### TRY IT
Where a line in the listing contains the string "unfold", copy that line out.

### GIVEN RECORDS
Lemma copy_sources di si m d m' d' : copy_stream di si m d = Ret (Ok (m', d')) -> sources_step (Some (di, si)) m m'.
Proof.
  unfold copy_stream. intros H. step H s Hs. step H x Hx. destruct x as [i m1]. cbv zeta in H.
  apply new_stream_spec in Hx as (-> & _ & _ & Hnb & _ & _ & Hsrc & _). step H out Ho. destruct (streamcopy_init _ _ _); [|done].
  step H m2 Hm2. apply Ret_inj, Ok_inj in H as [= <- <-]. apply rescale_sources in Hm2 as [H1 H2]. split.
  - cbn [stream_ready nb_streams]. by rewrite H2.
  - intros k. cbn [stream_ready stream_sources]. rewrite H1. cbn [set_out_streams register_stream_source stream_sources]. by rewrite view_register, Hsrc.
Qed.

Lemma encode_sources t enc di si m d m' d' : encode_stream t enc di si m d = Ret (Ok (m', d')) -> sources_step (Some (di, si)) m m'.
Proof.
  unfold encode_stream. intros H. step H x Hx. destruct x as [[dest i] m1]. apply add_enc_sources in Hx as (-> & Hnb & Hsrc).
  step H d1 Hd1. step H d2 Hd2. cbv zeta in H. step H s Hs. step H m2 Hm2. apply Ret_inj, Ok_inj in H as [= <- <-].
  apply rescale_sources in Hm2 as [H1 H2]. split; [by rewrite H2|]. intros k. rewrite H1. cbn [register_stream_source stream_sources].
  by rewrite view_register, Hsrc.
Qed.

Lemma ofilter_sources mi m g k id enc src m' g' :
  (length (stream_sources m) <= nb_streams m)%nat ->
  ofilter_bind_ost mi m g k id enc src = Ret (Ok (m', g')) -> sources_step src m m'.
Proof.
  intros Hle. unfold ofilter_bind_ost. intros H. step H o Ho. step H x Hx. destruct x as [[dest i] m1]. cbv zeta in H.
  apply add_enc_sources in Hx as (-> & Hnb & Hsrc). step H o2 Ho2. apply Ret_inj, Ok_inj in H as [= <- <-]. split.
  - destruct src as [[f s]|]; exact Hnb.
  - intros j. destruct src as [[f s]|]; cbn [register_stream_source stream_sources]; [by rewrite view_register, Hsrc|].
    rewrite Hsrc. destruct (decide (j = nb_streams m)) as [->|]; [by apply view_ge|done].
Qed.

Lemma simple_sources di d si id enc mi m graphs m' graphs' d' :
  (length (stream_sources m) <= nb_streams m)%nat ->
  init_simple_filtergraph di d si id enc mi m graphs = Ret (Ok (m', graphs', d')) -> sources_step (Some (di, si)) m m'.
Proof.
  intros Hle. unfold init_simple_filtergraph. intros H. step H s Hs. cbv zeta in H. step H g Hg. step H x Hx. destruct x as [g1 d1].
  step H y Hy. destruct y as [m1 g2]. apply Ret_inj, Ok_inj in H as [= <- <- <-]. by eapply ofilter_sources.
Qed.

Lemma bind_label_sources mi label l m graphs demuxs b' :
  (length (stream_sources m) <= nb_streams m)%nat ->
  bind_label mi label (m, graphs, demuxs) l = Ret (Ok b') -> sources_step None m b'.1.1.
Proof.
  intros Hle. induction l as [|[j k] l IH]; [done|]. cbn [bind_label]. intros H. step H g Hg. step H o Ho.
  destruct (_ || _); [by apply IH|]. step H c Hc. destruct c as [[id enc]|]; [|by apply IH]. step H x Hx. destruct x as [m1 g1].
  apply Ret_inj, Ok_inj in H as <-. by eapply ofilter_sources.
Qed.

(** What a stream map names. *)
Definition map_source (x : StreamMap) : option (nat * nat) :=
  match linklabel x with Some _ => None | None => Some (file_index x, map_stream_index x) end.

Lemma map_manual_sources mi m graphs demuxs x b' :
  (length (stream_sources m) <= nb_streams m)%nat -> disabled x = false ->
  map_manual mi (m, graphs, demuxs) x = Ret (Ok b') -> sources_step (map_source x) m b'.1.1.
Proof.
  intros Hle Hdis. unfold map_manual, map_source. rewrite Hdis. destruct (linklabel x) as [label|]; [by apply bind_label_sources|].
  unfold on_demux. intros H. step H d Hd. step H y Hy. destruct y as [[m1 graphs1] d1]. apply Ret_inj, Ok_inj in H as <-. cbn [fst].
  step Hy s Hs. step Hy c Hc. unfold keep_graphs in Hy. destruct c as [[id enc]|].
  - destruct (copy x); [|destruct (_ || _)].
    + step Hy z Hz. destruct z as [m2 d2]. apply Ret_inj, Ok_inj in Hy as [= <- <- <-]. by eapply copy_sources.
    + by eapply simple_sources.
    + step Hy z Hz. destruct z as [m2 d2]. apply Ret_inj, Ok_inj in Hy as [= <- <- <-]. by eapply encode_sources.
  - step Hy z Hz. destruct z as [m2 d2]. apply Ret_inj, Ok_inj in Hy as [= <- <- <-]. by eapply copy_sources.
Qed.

### ANSWER SPACE
  unfold copy_stream. intros H. step H s Hs. step H x Hx. destruct x as [i m1]. cbv zeta in H.
  unfold encode_stream. intros H. step H x Hx. destruct x as [[dest i] m1]. apply add_enc_sources in Hx as (-> & Hnb & Hsrc).
  intros Hle. unfold ofilter_bind_ost. intros H. step H o Ho. step H x Hx. destruct x as [[dest i] m1]. cbv zeta in H.
  intros Hle. unfold init_simple_filtergraph. intros H. step H s Hs. cbv zeta in H. step H g Hg. step H x Hx. destruct x as [g1 d1].
  intros Hle Hdis. unfold map_manual, map_source. rewrite Hdis. destruct (linklabel x) as [label|]; [by apply bind_label_sources|].
  unfold on_demux. intros H. step H d Hd. step H y Hy. destruct y as [[m1 graphs1] d1]. apply Ret_inj, Ok_inj in H as <-. cbn [fst].
  step Hy s Hs. step Hy c Hc. unfold keep_graphs in Hy. destruct c as [[id enc]|].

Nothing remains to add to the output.